EXERCISE DIRECTIONS ▸ Search term "this": please show all lines in the listing that contain it.
[Opening DATA RECORDS section]
Lemma special_cv_result (self : CVSplit) (X y : data) (pairs : list (index * index)) :
  result_of (special_cv self X y (CVIterableWrapper pairs))
  = match Dataset__init__ X y false None with
    | Ok dataset =>
        match Dataset__len__ dataset with
        | Ok _ =>
            match pairs with
            | (idx_train, idx_valid) :: _ =>
                match Dataset__getitem__ dataset idx_train with
                | Ok (X_train, y_train) =>
                    match Dataset__getitem__ dataset idx_valid with
                    | Ok (X_valid, y_valid) => Ok (X_train, X_valid, y_train, y_valid)
                    | Raise e => Raise e
                    end
                | Raise e => Raise e
                end
            | [] => Raise StopIteration
            end
        | Raise e => Raise e
        end
    | Raise e => Raise e
    end.
Proof.
  unfold special_cv. rewrite result_of_bind. cbn [result_of quiet].
  destruct (Dataset__init__ X y false None) as [ds|]; [|done].
  rewrite result_of_bind. cbn [result_of quiet].
  destruct (Dataset__len__ ds) as [n|]; [|done].
  rewrite result_of_bind. cbn [result_of quiet _is_stratified].
  rewrite result_of_bind. destruct pairs as [|[idx_train idx_valid] pairs]; [done|].
  cbn [first_split doing split result_of mbind res_bind].
  rewrite result_of_bind. cbn [result_of doing].
  destruct (Dataset__getitem__ ds idx_train) as [[X_train y_train]|]; [|done].
  rewrite result_of_bind. cbn [result_of doing].
  by destruct (Dataset__getitem__ ds idx_valid) as [[X_valid y_valid]|].
Qed.

(** X9.  When [cv] is an iterable of index pairs and no stratification is
    asked for, only its first pair is used: the call returns (or raises)
    the same with the other pairs removed; and with no pair at all the
    call never returns. *)
Theorem CVSplit_call_first_pair (X y : data) (p : index * index)
    (others : list (index * index)) :
  result_of (CVSplit__call__ (mkCVSplit false (CvIterable (p :: others))) X y)
  = result_of (CVSplit__call__ (mkCVSplit false (CvIterable [p])) X y)
  ∧ ∀ r, result_of (CVSplit__call__ (mkCVSplit false (CvIterable [])) X y) ≠ Ok r.
Proof.
  rewrite !call_iterable_result. split.
  - destruct (_is_regular X && _is_regular y).
    + unfold regular_cv. by rewrite !result_of_bind.
    + rewrite !special_cv_result. destruct p. done.
  - intros r. destruct (_is_regular X && _is_regular y).
    + unfold regular_cv. by rewrite result_of_bind.
    + rewrite special_cv_result.
      destruct (Dataset__init__ X y false None) as [ds|]; [|done].
      by destruct (Dataset__len__ ds).
Qed.
End OneSplit.

Lemma quiet_ok_bind {A B} (a : A) (f : A → traced B) : quiet (Ok a) ≫= f = f a.
Proof. unfold quiet. simpl. by destruct (f a). Qed.

Section FallbackPath.
Context `{Ecosystem}.

Lemma head_first_split {B} (cv : splitter) (args : list data)
    (f : index * index → traced B) :
  head (log_of (first_split cv args ≫= f)) = Some (ESplit cv args).
Proof. by rewrite log_of_bind. Qed.

(** X10.  On the Dataset path the lengths are validated before anything
    is split: an error of the construction of the Dataset (a container
    that is not consistent, X and y of different lengths) is the result of
    the call, with no split drawn and nothing selected; otherwise the
    generator is asked to split [np.arange(n)], [n] the resolved length of
    X, and not X itself, together with the coerced y exactly when the
    generator is a stratified one. *)
Theorem CVSplit_call_fallback (self : CVSplit) (X y : data) (cv : splitter) :
  check_cv self y = Ok cv →
  stratified self && negb (_is_stratified cv) = false →
  _is_regular X && _is_regular y = false →
  (∀ e, Dataset__init__ X y false None = Raise e →
        CVSplit__call__ self X y = Traced [] (Raise e))
  ∧ (∀ ds, Dataset__init__ X y false None = Ok ds →
       ∃ n, get_len X = Ok n
            ∧ (_is_stratified cv = false →
               head (log_of (CVSplit__call__ self X y))
               = Some (ESplit cv [Array (Num <$> arange n)]))
            ∧ (∀ y_arr, _is_stratified cv = true → to_numpy y = Ok y_arr →
               head (log_of (CVSplit__call__ self X y))
               = Some (ESplit cv [Array (Num <$> arange n); y_arr]))).
Proof.
  intros Hcv Hguard Hirr. unfold CVSplit__call__.
  rewrite Hcv, quiet_ok_bind, Hguard, Hirr. unfold special_cv. split.
  - intros e He. by rewrite He.
  - intros ds Hds. rewrite Hds, quiet_ok_bind.
    destruct (Dataset_resolved_length X y false ds Hds) as (n & HX & Hlen & _).
    exists n. split; [done|]. rewrite Hlen, quiet_ok_bind.
    split.
    + intros Hs. by rewrite Hs, quiet_ok_bind, head_first_split.
    + intros y_arr Hs Hy. rewrite Hs, Hy. simpl (Ok y_arr ≫= _).
      by rewrite quiet_ok_bind, head_first_split.
Qed.

(** X11.  With no target, an item of a Dataset is the conversion of the
    selected input together with the conversion of a tensor of zeros whose
    length is the resolved length of the selected input: [get_len] of what
    was selected, which is not negative. *)
Theorem Dataset_getitem_placeholder (self : Dataset) (i : index) (tx ty : data) :
  ds_y self = PyNone →
  Dataset__getitem__ self i = Ok (tx, ty) →
  ∃ xi n,
    multi_indexing
      (match ds_X self with NDFrame f => Dict (column_arrays f) | X => X end) i = Ok xi
    ∧ get_len xi = Ok n ∧ 0 ≤ n
    ∧ len (torch_zeros n) = Ok n
    ∧ to_tensor xi (ds_use_cuda self) = Ok tx
    ∧ to_tensor (torch_zeros n) (ds_use_cuda self) = Ok ty.
Proof.
  intros Hy. unfold Dataset__getitem__. rewrite Hy. cbn [is_none]. intros Hr.
  apply res_bind_ok in Hr as (xi & Hxi & Hr).
  apply res_bind_ok in Hr as (yi & Hyi & Hr).
  apply res_bind_ok in Hyi as (n & Hn & Hyi). injection Hyi as <-.
  apply res_bind_ok in Hr as (tx' & Htx & Hr).
  apply res_bind_ok in Hr as (ty' & Hty & Hr). injection Hr as -> ->.
  exists xi, n. pose proof (get_len_nonneg xi n Hn) as Hnn.
  split_and!; try done.
  simpl. by rewrite length_replicate, Z2Nat.id.
Qed.

(** X12.  With no target, an integer index into a Dataset of a list of
    numbers that is not empty never yields an item: an index in range
    selects a number, and the length that the placeholder needs is asked of
    that number, which is a type error; an index out of range is an index
    error. *)
Theorem Dataset_getitem_number (zs : list Z) (use_cuda : bool) (length : option Z)
    (self : Dataset) (k : Z) :
  zs ≠ [] →
  Dataset__init__ (List (Scalar <$> zs)) PyNone use_cuda length = Ok self →
  Dataset__getitem__ self (IInt k)
  = match item_at zs k with
    | Ok _ => Raise TypeError
    | Raise e => Raise e
    end.
Proof.
  intros Hne Hself.
  assert (ds_X self = List (Scalar <$> zs) ∧ ds_y self = PyNone) as [HX Hy].
  { unfold Dataset__init__ in Hself. destruct length as [n|].
    - by injection Hself as <-.
    - apply res_bind_ok in Hself as (n & _ & Hself). simpl in Hself.
      by injection Hself as <-. }
  unfold Dataset__getitem__. rewrite HX, Hy.
  destruct zs as [|z zs]; [done|].
  change (multi_indexing (List (Scalar <$> z :: zs)) (IInt k))
    with (item_at (Scalar <$> z :: zs) k).
  unfold item_at. rewrite length_fmap, list_lookup_fmap.
  destruct (_ || _); [done|].
  by destruct ((z :: zs) !! _).
Qed.
End FallbackPath.

Lemma CVSplit_call_fallback_witness :
  CVSplit__call__ (mkCVSplit false (CvNumber (NInt 2)))
    (Dict [("a", four_samples); ("b", Array [Num 1])]%string) PyNone
  = Traced [] (Raise (ValueError MsgInconsistentLengths))
  ∧ CVSplit__call__ (mkCVSplit false (CvNumber (NInt 2))) four_named
      (Array [Num 0; Num 1])
    = Traced [] (Raise (ValueError MsgXyLengths)).
Proof.
  split.
  - by apply (CVSplit_call_fallback (mkCVSplit false (CvNumber (NInt 2)))
                (Dict [("a", four_samples); ("b", Array [Num 1])]%string) PyNone
                (KFold 2) eq_refl eq_refl eq_refl).
  - by apply (CVSplit_call_fallback (mkCVSplit false (CvNumber (NInt 2)))
                four_named (Array [Num 0; Num 1]) (KFold 2) eq_refl eq_refl eq_refl).
Defined.

Lemma Dataset_getitem_placeholder_witness :
  ∃ xi n,
    multi_indexing four_named (IList [0; 2]) = Ok xi
    ∧ get_len xi = Ok n ∧ 0 ≤ n
    ∧ len (torch_zeros n) = Ok n
    ∧ to_tensor xi false = Ok (Dict [("a", Tensor [Num 10; Num 12])]%string)
    ∧ to_tensor (torch_zeros n) false = Ok (Tensor [Num 0; Num 0]).
Proof.
  exact (Dataset_getitem_placeholder (mkDataset four_named PyNone false ∅) (IList [0; 2])
           (Dict [("a", Tensor [Num 10; Num 12])]%string) (Tensor [Num 0; Num 0])
           eq_refl eq_refl).
Defined.

Lemma Dataset_getitem_number_witness :
  ∃ self,
    Dataset__init__ (List [Scalar 7; Scalar 8; Scalar 9]) PyNone false None = Ok self
    ∧ Dataset__len__ self = Ok 3
    ∧ Dataset__getitem__ self (IInt 0) = Raise TypeError
    ∧ Dataset__getitem__ self (IInt 3) = Raise (IndexError MsgLibrary).
Proof.
  eexists. split; [reflexivity|]. split; [reflexivity|]. split.
  - apply (Dataset_getitem_number [7; 8; 9] false None _ 0); [discriminate|reflexivity].
  - apply (Dataset_getitem_number [7; 8; 9] false None _ 3); [discriminate|reflexivity].
Defined.
(** * Wordle greedy solver: constraint model and greedy search

    A shallow embedding of [main.cpp]: the clue store ([Clues]), the game
    session built around a hidden answer ([WorldleGame]), the greedy trial
    ([runGreedyTrial]) and the word codec ([fromString]), followed by the
    properties established about them. *)

From Stdlib Require Import ZArith Bool List Lia Ascii String.
From stdpp Require Import base tactics option list.

Local Open Scope Z_scope.

(** ** Data model *)

(** [constexpr size_t kNumLetters = 5]. *)
Definition kNumLetters : nat := 5.

(** [using Letter = int32_t], [using LetterField = uint32_t],
    [using Word = std::array<Letter, kNumLetters>],
    [using WordList = std::vector<Word>].  Arrays and vectors are lists read
    with [!!!] and written with [<[i:=x]>]. *)
Abbreviation Letter := Z.
Abbreviation LetterField := Z.
Abbreviation Word := (list Z).
Abbreviation WordList := (list (list Z)).

(** [constexpr Letter kUnknownLetter = -1]. *)
Definition kUnknownLetter : Letter := -1.

(** Width of [LetterField]. *)
Definition kFieldBits : Z := 32.

(** The expression [1 << letter] stored into a [LetterField]: a shift of the
    [int] constant 1, converted to [uint32_t].  C++ defines it for
    [0 <= letter < 32] only. *)
Definition letter_bit (letter : Letter) : LetterField :=
  Z.shiftl 1 letter mod 2 ^ kFieldBits.

(** A letter whose bit fits a [LetterField]; the codes of 'a'..'z' are
    0..25. *)
Definition letter_ok (l : Letter) : bool := (0 <=? l) && (l <? kFieldBits).

(** A [Word] as the program uses it: [kNumLetters] letters with a bit each. *)
Definition word_ok (w : Word) : bool :=
  (length w =? kNumLetters)%nat && forallb letter_ok w.

(** ** class Clues *)

Record Clues : Type := mkClues {
  match_ : Word;               (* Word match_ *)
  wrong_ : list LetterField;   (* std::array<LetterField, kNumLetters> wrong_ *)
  in_answer_ : LetterField     (* LetterField in_answer_ = 0 *)
}.

(** [Clues::Clues()]: [match_.fill(kUnknownLetter); wrong_.fill(0)]. *)
Definition Clues_new : Clues :=
  {| match_ := replicate kNumLetters kUnknownLetter;
     wrong_ := replicate kNumLetters 0;
     in_answer_ := 0 |}.

(** The [for] loop of [Clues::matches] over the positions [idx], carrying the
    local [in_word]; [None] is the early [return false]. *)
Fixpoint matches_loop (this : Clues) (word : Word) (idx : list nat)
    (in_word : LetterField) : option LetterField :=
  match idx with
  | [] => Some in_word
  | i :: rest =>
      let letter := word !!! i in
      let correct_letter := match_ this !!! i in
      if negb (correct_letter =? kUnknownLetter) && negb (correct_letter =? letter)
      then None
      else
        let bit := letter_bit letter in
        if negb (Z.land bit (wrong_ this !!! i) =? 0) then None
        else matches_loop this word rest (Z.lor in_word bit)
  end.
Lemma empty_content_stream (llm_client : OpenAICompatibleLLM)
    (history : list Message.t) (msg : Message.t) (temperature : spec_float) :
  msg ∈ history → Message.role msg = py "user" → Message.content msg = [] →
  stream json_loads network llm_client (build_llm_messages history) temperature
  = mkGen [] (Some (ValueError
                      (py "Each message must contain 'role' and 'content'"))).
Proof.
  intros Hin Hrole Hcontent. unfold stream, _build_payload, _normalize_messages.
  rewrite _normalize_messages_acc.
  destruct (forallb _ (build_llm_messages history)) eqn:Hall; [|done].
  exfalso. rewrite forallb_forall in Hall.
  specialize (Hall (ChatMessage.mk (py "user") [])). cbn in Hall.
  rewrite andb_false_r in Hall. enough (false = true) by done. apply Hall.
  unfold build_llm_messages. right. apply in_concat.
  exists (history_turns msg). split.
  - apply list_elem_of_In, list_elem_of_fmap. eauto.
  - unfold history_turns. rewrite Hrole, Hcontent, bool_decide_eq_true_2 by done.
    by left.
Qed.

Lemma relay_stream_raises (config : Config.t) (llm_client : OpenAICompatibleLLM)
    (llm_messages : list ChatMessage.t) (exc : exn) (db : DB) :
  stream json_loads network llm_client llm_messages (Config.temperature config)
  = mkGen [] (Some exc) →
  (∀ msg, exc ≠ LLMClientError msg) →
  relay_stream json_loads network config llm_client llm_messages db
  = ([CallStream llm_messages (Config.temperature config)], db, Crashed exc).
Proof.
  intros Hstream Hexc. unfold relay_stream.
  erewrite try_except_Crashed.
  2:{ eapply bind_Done_eq; [reflexivity|].
      rewrite Hstream. cbn [items finish].
      eapply bind_Done_eq; reflexivity. }
  destruct exc; try reflexivity. by destruct (Hexc msg).
Qed.

Lemma relay_stream_not_text (config : Config.t) (llm_client : OpenAICompatibleLLM)
    (llm_messages : list ChatMessage.t) (fragments : list str) (piece : json)
    (rest : list json) (fin : option exn) (db : DB) :
  stream json_loads network llm_client llm_messages (Config.temperature config)
  = mkGen ((JStr <$> fragments) ++ piece :: rest) fin →
  (∀ s, piece ≠ JStr s) →
  relay_stream json_loads network config llm_client llm_messages db
  = (CallStream llm_messages (Config.temperature config)
       :: ((fun d => Yield (FrameDelta d)) <$> fragments),
     db, Crashed TypeError).
Proof.
  intros Hstream Hpiece. unfold relay_stream.
  erewrite try_except_Crashed.
  2:{ eapply bind_Done_eq; [reflexivity|].
      rewrite Hstream. cbn [items finish].
      apply bind_Crashed. by apply not_text_relay. }
  cbv beta iota. unfold raise.
  rewrite events_of_run, db_of_run, outcome_of_run. cbn [app].
  by rewrite app_nil_r.
Qed.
[Closing DATA RECORDS section]
ANSWER BELOW ▸
Fixpoint matches_loop (this : Clues) (word : Word) (idx : list nat)
      let correct_letter := match_ this !!! i in
        if negb (Z.land bit (wrong_ this !!! i) =? 0) then None
        else matches_loop this word rest (Z.lor in_word bit)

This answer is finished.